▶ **Exercise requirements**: One range is to be output from the listing below, exactly as written: the line with "compared with filterValue, and" to the line with "offset_ := Some", both kept.

▶ **Record excerpts**:
______________________________

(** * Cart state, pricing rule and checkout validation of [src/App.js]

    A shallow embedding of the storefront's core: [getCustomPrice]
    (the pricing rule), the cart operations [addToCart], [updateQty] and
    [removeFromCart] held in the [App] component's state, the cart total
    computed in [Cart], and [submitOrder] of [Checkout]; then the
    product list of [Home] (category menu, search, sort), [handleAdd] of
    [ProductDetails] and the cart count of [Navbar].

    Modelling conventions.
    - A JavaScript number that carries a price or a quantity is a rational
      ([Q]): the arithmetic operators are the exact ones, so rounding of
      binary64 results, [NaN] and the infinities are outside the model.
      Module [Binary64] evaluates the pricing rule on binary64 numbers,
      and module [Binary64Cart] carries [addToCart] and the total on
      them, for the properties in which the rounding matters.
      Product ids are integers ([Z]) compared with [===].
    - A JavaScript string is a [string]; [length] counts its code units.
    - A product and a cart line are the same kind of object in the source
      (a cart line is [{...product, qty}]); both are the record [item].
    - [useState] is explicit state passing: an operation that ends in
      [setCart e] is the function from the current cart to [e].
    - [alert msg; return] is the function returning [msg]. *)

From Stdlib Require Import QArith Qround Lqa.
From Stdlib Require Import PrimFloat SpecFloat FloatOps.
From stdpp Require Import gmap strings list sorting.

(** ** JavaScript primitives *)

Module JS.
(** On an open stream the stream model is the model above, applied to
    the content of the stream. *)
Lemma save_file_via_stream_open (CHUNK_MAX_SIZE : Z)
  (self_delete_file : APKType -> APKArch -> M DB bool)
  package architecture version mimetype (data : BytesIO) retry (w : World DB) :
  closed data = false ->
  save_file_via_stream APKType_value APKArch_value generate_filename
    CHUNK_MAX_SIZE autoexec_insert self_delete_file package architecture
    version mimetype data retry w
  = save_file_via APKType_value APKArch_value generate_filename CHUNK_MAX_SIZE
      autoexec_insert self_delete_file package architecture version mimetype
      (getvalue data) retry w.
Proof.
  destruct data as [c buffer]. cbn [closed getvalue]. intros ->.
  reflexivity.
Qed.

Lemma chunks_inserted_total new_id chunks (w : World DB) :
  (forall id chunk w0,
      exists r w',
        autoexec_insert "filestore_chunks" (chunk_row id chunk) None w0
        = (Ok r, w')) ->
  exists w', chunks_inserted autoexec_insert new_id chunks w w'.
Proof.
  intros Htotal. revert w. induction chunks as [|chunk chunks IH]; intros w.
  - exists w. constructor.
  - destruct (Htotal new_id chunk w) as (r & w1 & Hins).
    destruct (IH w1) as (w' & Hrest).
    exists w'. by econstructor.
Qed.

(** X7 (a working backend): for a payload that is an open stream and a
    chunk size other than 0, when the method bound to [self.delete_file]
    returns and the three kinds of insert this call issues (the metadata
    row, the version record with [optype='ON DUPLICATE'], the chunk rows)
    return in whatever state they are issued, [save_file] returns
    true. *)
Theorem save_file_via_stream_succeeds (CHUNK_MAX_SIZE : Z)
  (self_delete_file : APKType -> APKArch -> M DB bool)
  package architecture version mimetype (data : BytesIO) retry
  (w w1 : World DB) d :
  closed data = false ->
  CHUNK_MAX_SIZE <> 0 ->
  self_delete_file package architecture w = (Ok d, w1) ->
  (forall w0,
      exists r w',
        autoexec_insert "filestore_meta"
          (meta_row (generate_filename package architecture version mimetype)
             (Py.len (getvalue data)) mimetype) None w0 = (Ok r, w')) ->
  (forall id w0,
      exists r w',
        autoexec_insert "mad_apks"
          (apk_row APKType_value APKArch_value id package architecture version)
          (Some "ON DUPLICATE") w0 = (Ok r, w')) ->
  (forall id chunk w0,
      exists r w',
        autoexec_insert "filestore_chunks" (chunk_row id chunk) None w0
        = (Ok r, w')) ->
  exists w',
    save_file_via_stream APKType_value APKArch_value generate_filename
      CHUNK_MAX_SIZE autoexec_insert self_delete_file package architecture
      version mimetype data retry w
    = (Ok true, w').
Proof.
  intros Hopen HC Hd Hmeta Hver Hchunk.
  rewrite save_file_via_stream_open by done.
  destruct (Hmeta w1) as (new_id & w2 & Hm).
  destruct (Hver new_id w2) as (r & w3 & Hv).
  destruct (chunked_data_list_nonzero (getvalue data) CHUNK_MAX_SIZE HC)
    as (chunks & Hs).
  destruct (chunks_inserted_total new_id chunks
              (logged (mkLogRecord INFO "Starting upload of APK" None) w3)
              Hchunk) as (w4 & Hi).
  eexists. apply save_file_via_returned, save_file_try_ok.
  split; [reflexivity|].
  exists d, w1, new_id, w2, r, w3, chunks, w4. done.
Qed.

______________________________

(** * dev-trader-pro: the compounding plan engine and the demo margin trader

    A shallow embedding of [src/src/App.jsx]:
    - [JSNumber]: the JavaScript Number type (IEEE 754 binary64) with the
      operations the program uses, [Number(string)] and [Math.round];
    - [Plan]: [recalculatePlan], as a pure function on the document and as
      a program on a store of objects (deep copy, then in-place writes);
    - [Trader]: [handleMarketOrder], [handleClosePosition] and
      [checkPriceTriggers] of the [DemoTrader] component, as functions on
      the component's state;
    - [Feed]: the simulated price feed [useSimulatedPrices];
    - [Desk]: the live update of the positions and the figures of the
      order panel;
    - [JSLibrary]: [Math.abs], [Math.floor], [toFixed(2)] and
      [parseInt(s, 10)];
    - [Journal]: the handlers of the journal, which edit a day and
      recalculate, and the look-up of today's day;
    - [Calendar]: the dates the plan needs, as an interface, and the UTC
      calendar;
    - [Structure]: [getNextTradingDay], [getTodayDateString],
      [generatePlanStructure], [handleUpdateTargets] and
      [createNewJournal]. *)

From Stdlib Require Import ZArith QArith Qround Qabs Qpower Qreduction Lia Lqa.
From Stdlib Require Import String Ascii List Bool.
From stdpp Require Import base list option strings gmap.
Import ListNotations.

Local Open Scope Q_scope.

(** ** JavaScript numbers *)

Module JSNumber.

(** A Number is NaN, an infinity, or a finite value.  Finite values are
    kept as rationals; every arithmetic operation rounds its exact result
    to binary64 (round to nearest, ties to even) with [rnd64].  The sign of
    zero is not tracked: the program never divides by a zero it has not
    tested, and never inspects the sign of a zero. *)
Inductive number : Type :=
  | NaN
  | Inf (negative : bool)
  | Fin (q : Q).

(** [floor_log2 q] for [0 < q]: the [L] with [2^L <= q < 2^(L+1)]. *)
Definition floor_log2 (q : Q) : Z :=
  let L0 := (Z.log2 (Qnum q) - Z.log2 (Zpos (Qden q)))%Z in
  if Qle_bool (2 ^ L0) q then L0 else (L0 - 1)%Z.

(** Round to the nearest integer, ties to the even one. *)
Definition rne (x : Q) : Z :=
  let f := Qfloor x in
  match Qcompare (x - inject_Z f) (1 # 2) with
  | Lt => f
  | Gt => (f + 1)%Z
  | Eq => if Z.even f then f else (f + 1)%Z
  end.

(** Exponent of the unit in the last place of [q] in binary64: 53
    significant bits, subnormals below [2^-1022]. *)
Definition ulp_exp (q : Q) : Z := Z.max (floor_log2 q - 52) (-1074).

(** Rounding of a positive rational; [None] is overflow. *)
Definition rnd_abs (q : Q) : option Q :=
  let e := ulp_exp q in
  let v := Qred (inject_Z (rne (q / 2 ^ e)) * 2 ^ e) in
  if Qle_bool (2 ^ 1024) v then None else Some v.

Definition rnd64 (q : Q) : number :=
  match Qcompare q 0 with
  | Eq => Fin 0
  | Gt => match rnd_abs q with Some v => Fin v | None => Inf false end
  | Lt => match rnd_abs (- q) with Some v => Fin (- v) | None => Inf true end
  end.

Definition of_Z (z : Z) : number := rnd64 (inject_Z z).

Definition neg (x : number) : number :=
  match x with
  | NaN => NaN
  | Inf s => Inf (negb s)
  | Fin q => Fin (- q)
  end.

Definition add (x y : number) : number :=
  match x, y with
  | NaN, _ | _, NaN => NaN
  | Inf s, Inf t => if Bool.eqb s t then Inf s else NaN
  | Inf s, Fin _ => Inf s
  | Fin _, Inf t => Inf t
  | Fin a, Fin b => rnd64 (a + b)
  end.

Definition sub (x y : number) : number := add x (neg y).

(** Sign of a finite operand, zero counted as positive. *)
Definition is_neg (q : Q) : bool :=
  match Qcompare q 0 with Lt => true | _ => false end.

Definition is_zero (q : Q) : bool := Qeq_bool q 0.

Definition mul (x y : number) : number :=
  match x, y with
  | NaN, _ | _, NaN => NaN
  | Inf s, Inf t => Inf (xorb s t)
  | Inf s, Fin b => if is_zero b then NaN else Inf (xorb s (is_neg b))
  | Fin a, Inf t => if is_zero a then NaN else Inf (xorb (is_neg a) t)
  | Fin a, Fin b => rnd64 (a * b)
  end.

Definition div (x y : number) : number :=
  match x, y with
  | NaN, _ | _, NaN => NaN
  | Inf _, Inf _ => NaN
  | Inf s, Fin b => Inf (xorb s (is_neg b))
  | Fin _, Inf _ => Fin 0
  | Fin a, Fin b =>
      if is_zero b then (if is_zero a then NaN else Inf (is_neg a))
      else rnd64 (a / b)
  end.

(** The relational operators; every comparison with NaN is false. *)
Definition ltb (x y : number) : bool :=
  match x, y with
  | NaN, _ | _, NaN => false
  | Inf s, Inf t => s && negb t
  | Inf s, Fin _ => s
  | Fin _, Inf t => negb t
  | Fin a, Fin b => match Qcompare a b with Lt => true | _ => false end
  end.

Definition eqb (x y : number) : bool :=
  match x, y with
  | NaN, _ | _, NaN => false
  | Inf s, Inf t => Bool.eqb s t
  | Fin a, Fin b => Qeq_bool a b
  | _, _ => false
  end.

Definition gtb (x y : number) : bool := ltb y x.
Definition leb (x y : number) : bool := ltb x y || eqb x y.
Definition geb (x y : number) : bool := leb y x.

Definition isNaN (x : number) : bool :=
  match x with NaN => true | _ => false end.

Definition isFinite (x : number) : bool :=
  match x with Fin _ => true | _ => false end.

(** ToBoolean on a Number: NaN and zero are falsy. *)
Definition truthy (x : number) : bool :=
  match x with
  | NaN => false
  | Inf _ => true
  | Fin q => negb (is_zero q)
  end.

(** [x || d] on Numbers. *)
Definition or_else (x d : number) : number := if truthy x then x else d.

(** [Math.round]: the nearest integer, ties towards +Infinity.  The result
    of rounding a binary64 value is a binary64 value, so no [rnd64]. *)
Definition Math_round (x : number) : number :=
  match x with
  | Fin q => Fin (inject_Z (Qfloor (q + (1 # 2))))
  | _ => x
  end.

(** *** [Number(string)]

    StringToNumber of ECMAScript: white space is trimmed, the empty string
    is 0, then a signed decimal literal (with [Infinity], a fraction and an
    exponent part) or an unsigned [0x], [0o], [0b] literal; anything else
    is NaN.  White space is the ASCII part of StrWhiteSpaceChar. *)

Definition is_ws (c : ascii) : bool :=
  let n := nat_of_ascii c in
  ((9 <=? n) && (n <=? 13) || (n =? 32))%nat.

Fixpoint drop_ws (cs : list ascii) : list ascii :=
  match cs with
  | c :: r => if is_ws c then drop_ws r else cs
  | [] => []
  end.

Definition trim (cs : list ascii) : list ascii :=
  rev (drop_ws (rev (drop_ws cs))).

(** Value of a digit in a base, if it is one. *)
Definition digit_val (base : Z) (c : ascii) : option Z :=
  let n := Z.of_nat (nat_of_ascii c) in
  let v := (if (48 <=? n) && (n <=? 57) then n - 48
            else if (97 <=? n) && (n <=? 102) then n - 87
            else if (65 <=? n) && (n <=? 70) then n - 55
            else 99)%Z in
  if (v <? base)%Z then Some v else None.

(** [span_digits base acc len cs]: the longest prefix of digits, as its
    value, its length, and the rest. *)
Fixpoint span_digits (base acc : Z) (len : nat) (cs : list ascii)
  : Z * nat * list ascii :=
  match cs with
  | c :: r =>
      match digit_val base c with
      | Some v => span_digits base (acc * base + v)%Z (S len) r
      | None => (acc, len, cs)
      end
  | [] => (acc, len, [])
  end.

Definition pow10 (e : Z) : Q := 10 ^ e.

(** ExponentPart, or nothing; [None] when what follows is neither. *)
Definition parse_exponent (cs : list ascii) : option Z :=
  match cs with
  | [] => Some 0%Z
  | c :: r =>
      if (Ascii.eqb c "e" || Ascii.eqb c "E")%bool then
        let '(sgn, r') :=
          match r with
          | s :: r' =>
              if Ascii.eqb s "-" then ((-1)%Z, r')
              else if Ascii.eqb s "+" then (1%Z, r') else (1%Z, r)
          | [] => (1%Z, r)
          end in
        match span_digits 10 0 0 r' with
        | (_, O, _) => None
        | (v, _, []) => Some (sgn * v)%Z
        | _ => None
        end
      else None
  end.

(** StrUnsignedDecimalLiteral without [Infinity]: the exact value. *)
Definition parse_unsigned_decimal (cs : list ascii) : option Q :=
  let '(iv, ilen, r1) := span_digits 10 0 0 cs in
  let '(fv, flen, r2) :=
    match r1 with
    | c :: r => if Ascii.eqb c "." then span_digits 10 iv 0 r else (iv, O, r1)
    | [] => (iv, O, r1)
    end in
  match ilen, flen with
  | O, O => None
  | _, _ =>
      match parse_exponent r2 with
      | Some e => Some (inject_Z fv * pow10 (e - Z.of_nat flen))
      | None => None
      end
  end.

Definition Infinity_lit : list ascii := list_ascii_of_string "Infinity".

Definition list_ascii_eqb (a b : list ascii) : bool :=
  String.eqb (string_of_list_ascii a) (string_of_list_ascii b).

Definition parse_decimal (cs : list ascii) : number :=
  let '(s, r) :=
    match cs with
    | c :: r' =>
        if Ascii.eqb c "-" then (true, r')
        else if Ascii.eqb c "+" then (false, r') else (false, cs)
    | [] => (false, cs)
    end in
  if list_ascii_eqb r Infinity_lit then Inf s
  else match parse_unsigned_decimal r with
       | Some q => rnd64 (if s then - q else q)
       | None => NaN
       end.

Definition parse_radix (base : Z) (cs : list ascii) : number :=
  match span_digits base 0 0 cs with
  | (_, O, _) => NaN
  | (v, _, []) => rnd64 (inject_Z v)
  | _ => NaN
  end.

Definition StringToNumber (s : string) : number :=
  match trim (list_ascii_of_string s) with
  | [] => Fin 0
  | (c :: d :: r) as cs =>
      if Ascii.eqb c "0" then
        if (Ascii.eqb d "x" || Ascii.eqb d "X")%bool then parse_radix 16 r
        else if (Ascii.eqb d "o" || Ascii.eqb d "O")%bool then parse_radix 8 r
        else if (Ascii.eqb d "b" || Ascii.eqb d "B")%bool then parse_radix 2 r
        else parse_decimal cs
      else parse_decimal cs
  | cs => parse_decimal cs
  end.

______________________________

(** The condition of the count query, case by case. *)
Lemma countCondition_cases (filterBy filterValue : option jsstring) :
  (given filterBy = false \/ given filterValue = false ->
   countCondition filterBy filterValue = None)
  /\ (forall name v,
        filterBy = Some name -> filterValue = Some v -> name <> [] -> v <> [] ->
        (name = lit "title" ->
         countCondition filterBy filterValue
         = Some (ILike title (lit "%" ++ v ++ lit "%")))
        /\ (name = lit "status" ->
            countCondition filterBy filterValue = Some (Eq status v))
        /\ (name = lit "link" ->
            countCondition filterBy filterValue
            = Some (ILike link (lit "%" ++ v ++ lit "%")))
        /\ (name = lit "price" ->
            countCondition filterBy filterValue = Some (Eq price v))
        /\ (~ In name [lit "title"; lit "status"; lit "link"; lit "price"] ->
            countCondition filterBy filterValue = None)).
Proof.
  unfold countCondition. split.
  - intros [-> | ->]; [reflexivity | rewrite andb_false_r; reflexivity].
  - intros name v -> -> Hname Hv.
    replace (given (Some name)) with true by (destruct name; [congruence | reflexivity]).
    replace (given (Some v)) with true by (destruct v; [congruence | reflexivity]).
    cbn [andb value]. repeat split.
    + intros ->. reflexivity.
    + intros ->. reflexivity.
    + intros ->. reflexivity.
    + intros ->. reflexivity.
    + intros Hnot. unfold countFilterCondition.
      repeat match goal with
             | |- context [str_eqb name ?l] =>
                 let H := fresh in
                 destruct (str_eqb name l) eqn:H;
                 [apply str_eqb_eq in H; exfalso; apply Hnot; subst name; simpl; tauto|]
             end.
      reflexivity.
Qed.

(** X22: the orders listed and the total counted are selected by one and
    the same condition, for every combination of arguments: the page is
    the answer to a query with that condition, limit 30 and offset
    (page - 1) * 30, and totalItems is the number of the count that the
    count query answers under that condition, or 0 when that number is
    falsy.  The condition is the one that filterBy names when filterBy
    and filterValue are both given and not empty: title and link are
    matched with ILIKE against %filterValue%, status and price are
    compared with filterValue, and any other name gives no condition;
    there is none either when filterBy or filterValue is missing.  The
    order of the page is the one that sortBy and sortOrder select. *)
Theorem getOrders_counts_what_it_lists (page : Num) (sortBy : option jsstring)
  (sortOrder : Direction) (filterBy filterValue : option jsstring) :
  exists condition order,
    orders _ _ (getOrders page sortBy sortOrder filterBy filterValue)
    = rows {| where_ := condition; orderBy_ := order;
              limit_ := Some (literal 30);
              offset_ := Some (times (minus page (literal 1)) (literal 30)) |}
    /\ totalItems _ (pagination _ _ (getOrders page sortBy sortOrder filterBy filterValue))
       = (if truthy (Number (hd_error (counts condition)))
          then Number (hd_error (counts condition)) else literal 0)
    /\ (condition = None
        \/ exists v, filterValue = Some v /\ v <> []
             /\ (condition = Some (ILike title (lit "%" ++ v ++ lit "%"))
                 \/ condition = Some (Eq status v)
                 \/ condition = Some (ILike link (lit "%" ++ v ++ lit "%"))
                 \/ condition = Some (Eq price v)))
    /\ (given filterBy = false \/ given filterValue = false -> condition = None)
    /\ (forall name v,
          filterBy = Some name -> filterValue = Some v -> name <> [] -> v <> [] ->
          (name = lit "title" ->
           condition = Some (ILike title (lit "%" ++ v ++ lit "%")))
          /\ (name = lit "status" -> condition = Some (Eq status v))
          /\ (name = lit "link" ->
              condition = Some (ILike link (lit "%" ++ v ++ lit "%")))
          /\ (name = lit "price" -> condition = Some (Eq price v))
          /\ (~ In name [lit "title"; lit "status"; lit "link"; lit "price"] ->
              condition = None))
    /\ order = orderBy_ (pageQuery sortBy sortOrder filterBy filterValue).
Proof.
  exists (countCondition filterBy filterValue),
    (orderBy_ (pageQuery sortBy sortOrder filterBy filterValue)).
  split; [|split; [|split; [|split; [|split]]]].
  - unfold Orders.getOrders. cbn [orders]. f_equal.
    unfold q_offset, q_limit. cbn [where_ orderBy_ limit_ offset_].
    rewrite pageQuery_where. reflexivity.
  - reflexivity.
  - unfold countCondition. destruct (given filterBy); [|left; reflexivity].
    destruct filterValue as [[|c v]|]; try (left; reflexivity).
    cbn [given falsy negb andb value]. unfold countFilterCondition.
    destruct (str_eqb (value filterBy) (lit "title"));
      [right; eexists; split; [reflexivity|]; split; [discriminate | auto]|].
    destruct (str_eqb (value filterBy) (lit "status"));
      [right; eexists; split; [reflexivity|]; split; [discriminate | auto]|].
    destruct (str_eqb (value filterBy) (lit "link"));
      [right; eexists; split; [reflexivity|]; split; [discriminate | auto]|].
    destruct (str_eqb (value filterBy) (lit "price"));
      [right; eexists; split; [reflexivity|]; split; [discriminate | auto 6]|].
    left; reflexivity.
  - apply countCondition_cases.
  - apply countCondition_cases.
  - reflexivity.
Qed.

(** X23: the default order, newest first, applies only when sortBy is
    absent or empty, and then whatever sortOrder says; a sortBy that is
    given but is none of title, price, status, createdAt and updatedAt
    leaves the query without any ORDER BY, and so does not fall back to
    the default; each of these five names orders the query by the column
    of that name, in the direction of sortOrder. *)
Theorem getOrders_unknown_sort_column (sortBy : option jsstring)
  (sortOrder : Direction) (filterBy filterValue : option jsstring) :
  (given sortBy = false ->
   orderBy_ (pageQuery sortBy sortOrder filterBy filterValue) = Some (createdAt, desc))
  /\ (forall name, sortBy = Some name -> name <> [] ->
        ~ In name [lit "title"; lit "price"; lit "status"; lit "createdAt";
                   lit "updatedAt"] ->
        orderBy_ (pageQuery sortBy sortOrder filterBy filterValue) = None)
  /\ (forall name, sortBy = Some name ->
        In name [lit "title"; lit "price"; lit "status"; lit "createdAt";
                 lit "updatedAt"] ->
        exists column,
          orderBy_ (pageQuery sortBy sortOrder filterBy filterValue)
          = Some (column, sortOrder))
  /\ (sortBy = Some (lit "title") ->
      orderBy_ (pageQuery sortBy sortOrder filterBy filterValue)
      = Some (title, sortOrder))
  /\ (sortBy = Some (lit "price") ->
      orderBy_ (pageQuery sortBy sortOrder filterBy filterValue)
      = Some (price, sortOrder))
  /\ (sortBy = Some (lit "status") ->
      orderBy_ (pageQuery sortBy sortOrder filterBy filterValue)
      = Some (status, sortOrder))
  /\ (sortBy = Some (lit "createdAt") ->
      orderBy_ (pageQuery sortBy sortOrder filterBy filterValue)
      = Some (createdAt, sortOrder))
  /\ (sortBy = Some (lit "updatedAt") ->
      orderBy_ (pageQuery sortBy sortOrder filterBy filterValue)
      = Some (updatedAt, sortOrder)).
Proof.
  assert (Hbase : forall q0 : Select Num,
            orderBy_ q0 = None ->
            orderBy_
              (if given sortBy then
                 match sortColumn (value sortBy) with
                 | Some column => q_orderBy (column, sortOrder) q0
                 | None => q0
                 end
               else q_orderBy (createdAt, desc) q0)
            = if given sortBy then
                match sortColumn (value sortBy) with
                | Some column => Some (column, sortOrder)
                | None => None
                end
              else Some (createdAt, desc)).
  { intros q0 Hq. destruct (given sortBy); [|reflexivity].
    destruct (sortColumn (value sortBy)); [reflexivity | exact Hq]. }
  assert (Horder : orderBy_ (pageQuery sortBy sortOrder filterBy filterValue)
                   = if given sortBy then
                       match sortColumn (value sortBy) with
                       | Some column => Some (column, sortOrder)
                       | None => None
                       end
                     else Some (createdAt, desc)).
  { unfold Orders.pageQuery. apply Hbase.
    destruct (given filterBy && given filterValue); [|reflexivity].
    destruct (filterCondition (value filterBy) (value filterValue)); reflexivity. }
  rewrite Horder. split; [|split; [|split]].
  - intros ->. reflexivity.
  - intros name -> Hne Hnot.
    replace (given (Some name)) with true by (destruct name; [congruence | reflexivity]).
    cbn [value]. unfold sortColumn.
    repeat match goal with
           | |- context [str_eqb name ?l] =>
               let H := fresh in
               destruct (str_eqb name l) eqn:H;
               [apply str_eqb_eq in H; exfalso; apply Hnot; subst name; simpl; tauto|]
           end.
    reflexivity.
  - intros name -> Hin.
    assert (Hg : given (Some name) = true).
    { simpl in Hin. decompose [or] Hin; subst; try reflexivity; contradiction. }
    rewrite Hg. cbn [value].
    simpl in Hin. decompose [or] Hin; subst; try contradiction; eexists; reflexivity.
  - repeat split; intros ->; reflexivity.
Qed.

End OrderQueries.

______________________________

▶ **Result of the task**:
    compared with filterValue, and any other name gives no condition;
    there is none either when filterBy or filterValue is missing.  The
    order of the page is the one that sortBy and sortOrder select. *)
Theorem getOrders_counts_what_it_lists (page : Num) (sortBy : option jsstring)
  (sortOrder : Direction) (filterBy filterValue : option jsstring) :
  exists condition order,
    orders _ _ (getOrders page sortBy sortOrder filterBy filterValue)
    = rows {| where_ := condition; orderBy_ := order;
              limit_ := Some (literal 30);
              offset_ := Some (times (minus page (literal 1)) (literal 30)) |}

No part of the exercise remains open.